Короче: "Суждены им благие порывы, но свершить ничего не дано!" Один из свидетелей нравственных мук Ивана Сергеевича, литератор И.П. Павловский-Яковлев*, вспоминал, как однажды Антокольский (дело, вероятно, происходило за границей, где скульптор и писатель довольно часто встречались) спросил Тургенева, почему он и другие очень известные представители художественной элиты с презрением относятся к евреям. «Тургенев был рассержен: "Это неправда… никогда я не выражал своего презрения ни к евреям, ни к другому какому-нибудь народу". "Почему же вы не скажете печатно свое слово о еврейском вопросе? В настоящее тяжелое… время, оно имело б большое значение", – сказал г. Антокольский. Не знаю, что помешало И.С. ответить устно на этот вопрос, но ответил он на него письменно (это письмо хранится теперь у барона Гинцбурга, которому в свою очередь писал Тургенев 1 мая 1882 г.: "Вы мне позволили не говорить о наших внутренних делах… что очень стыдно и больно… После того, что произошло в Балте, право, даже совестно быть русским в глазах европейца"). Сущность ответа заключается в следующем (к сожалению, он не может теперь быть напечатан целиком): еврейский вопрос составляет часть других вопросов русской жизни, более важных; когда последние будут разрешены, первый решится сам собою…»29. Увы, в Полном собрании сочинений Тургенева, вышедшем в советское время, этот ответ отсутствует, а ныне он, вероятно, мало кого интересует. Жаль. Обращаю внимание на аргументацию Тургенева: еврейский вопрос – часть общерусских вопросов, и с разрешением последних, т. е. демократизации общества, он будет решен. "Блажен, кто верует, – тепло ему на свете…" Эта точка зрения чрезвычайно близка точке зрения Л.Н.Толстого: для него еврейский вопрос – тоже второстепенный.
***
* Псевдоним, настоящее имя Исаак Яковлевич Павловский. – Примеч. ред.
***
Известно, что И.С. Тургенев критически относился к российской истории и российской жизни. Другими словами, "любил отчизну, но странною любовью": скорбел по поводу ее бед, но сомневался в ее грядущем благоденствии. Людей, которые верили в светлое будущее России, считал либо наивными, либо невежественными (от себя добавлю, а надо бы еще – прохвостами-лицемерами). История России представлялась ему мелкой, низкой, ничтожной. По свидетельству современника, побывав на Всемирной выставке, Тургенев обронил фразу: "Мы, русские, увы, ничего не создали, кроме кнута". Сокрушался, что в России ничего не удается, все куда-то проваливается – "страна всеобщего крушения"30.
Тот же И.П. Павловский-Яковлев приводит любопытный факт, В первых изданиях пресловутого рассказа "Жид" (1846) есть эпизод ограбления русским воинством еврейского семейства: "еврейка" тянула "из рук солдата своего поросенка".
Тургеневу заметили, что евреи свинины не только не едят, но даже прикасаться к ней не могут – грех.
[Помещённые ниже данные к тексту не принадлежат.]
Lemma small_runnable : runnable NAME_SIZE small.
Proof. solve_runnable. Qed.

Lemma small_times_3_runnable : runnable NAME_SIZE small_times_3.
Proof. solve_runnable. Qed.

(** C5, as the code behaves.  In binary32 the metric is not invariant
    under scaling.  Multiplying the file S1 = [(1,1)], S2 = [(1,3)] by 3
    changes the value written for S1 in its last bit, and multiplying the
    one-value file [1.0] by 2^64 changes its value from 1.0 to NaN; the
    baselines are nonzero in all four files. *)
Lemma C5_counterexample :
  (simData small_times_3 =
     IntData (map (fun r => (r.1, map (Z.mul 3) r.2)) [("S1"%string, [1; 1]); ("S2"%string, [1; 3])]) /\
   is_zero (baseline 2 (signal_view (simData small)) 0) = false /\
   is_zero (baseline 2 (signal_view (simData small_times_3)) 0) = false /\
   outFile (snd (writeMagnitude NAME_SIZE (fresh small))) =
     Some [("S1"%string, S754_finite false 10368889 (-24));
           ("S2"%string, S754_finite false 11592771 (-23))] /\
   outFile (snd (writeMagnitude NAME_SIZE (fresh small_times_3))) =
     Some [("S1"%string, S754_finite false 10368890 (-24));
           ("S2"%string, S754_finite false 11592771 (-23))]) /\
  (signal_view (simData unit_float_times_2p64) =
     scale_view (dyadic 1 64) (signal_view (simData unit_float)) /\
   is_zero (baseline 1 (signal_view (simData unit_float)) 0) = false /\
   is_zero (baseline 1 (signal_view (simData unit_float_times_2p64)) 0) = false /\
   outFile (snd (writeMagnitude NAME_SIZE (fresh unit_float))) =
     Some [("S1"%string, dyadic 1 0)] /\
   outFile (snd (writeMagnitude NAME_SIZE (fresh unit_float_times_2p64))) =
     Some [("S1"%string, S754_nan)]).
Proof. repeat split; vm_compute; reflexivity. Qed.

#[local] Existing Instance Exact.ops.

(** C5, amended.  Multiplying every value of a file whose layout is right
    and whose names can be copied ([runnable]) by the same factor leaves
    the lines written by the magnitude run unchanged
    - in exact arithmetic, for every factor k > 0, when every baseline is
      nonzero;
    - in the binary32 arithmetic of the code, for a fixed-point file of
      fewer than 2^32 samples and a factor 2^d, when no baseline of the
      multiplied file is an infinity or a NaN. *)
Theorem C5_scale_invariance :
  (forall (NS : nat) (st st' : QCState R) (k : R),
     let s := qcsim st in
     let s' := qcsim st' in
     runnable NS s ->
     runnable NS s' ->
     numProbes s' = numProbes s ->
     numChannels s' = numChannels s ->
     signal_view (simData s') = scale_view (FO := Exact.ops) k (signal_view (simData s)) ->
     (0 < k)%R ->
     (forall i, (i < numProbes s)%nat ->
        baseline (FO := Exact.ops) (numChannels s) (signal_view (simData s)) i <> 0%R) ->
     fst (writeMagnitude NS st') = Ok tt /\
     fst (writeMagnitude NS st) = Ok tt /\
     outFile (snd (writeMagnitude NS st')) = outFile (snd (writeMagnitude NS st))) /\
  (forall (NS : nat) (st st' : QCState float) (recs : list (string * list Z)) (d : Z),
     let s := qcsim st in
     let s' := qcsim st' in
     runnable NS s ->
     runnable NS s' ->
     numProbes s' = numProbes s ->
     numChannels s' = numChannels s ->
     simData s = IntData recs ->
     simData s' = IntData (map (fun r => (r.1, map (Z.mul (2 ^ d)) r.2)) recs) ->
     0 <= d ->
     Z.of_nat (numSamples s) < 2 ^ 32 ->
     (forall i, (i < numProbes s)%nat ->
        is_finite (baseline (numChannels s) (signal_view (simData s')) i) = true) ->
     fst (writeMagnitude NS st') = Ok tt /\
     fst (writeMagnitude NS st) = Ok tt /\
     outFile (snd (writeMagnitude NS st')) = outFile (snd (writeMagnitude NS st))).
Proof.
  split.
  - intros NS st st' k s s' Hwf Hwf' HP HC Hview Hk HB.
    rewrite (writeMagnitude_ok NS st Hwf), (writeMagnitude_ok NS st' Hwf').
    fold s s'. split; [reflexivity|]. split; [reflexivity|].
    cbn [snd]. unfold with_output. cbn [outFile]. f_equal.
    unfold magnitude_lines. rewrite Hview, HP, HC. unfold scale_view at 2.
    rewrite map_map. apply map_ext. intros r. simpl. f_equal.
    apply normalized_magnitude_scaled; assumption.
  - intros NS st st' recs d. apply writeMagnitude_scalb.
Qed.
Тургенев объяснил, что рассказ был записан со слов его дяди, военного, как действительный факт, но текст исправил, в чем каждый может убедиться: кирасиры тащат кур и уток, не считая другой добычи.
Еще крещеный еврей Павловский-Яковлев приводит некоторые высказывания Тургенева о русском фольклоре: «Речь шла о нашей народной литературе, которую я очень защищал, как ревностный поклонник ее. – "Русская народная литература! – горячо возражал И.С., – это дикость, татарщина, больше ничего. Что воспевается в ней?
Как русский богатырь татарином помахивал, да себе дорогу прокладывал; или варварские понятия русского мужика о женщине, или тому подобные дикости. А мотив – это вой, а не пение! Да и что такое в самом деле русский народ, который у нас так модно превозносить! Это холоп, раб, который ничего не выдумал и не выдумает, который осужден историей вечно тащиться на запятках Западной Европы. Этот народ никогда не будет играть первенствующей роли в истории человечества, это народ без воли, без самосознания, без политического чутья»31. Эти слова Тургенева, если они подлинные, а не "вольная интерпретация", пожалуй, понравились бы П.Я.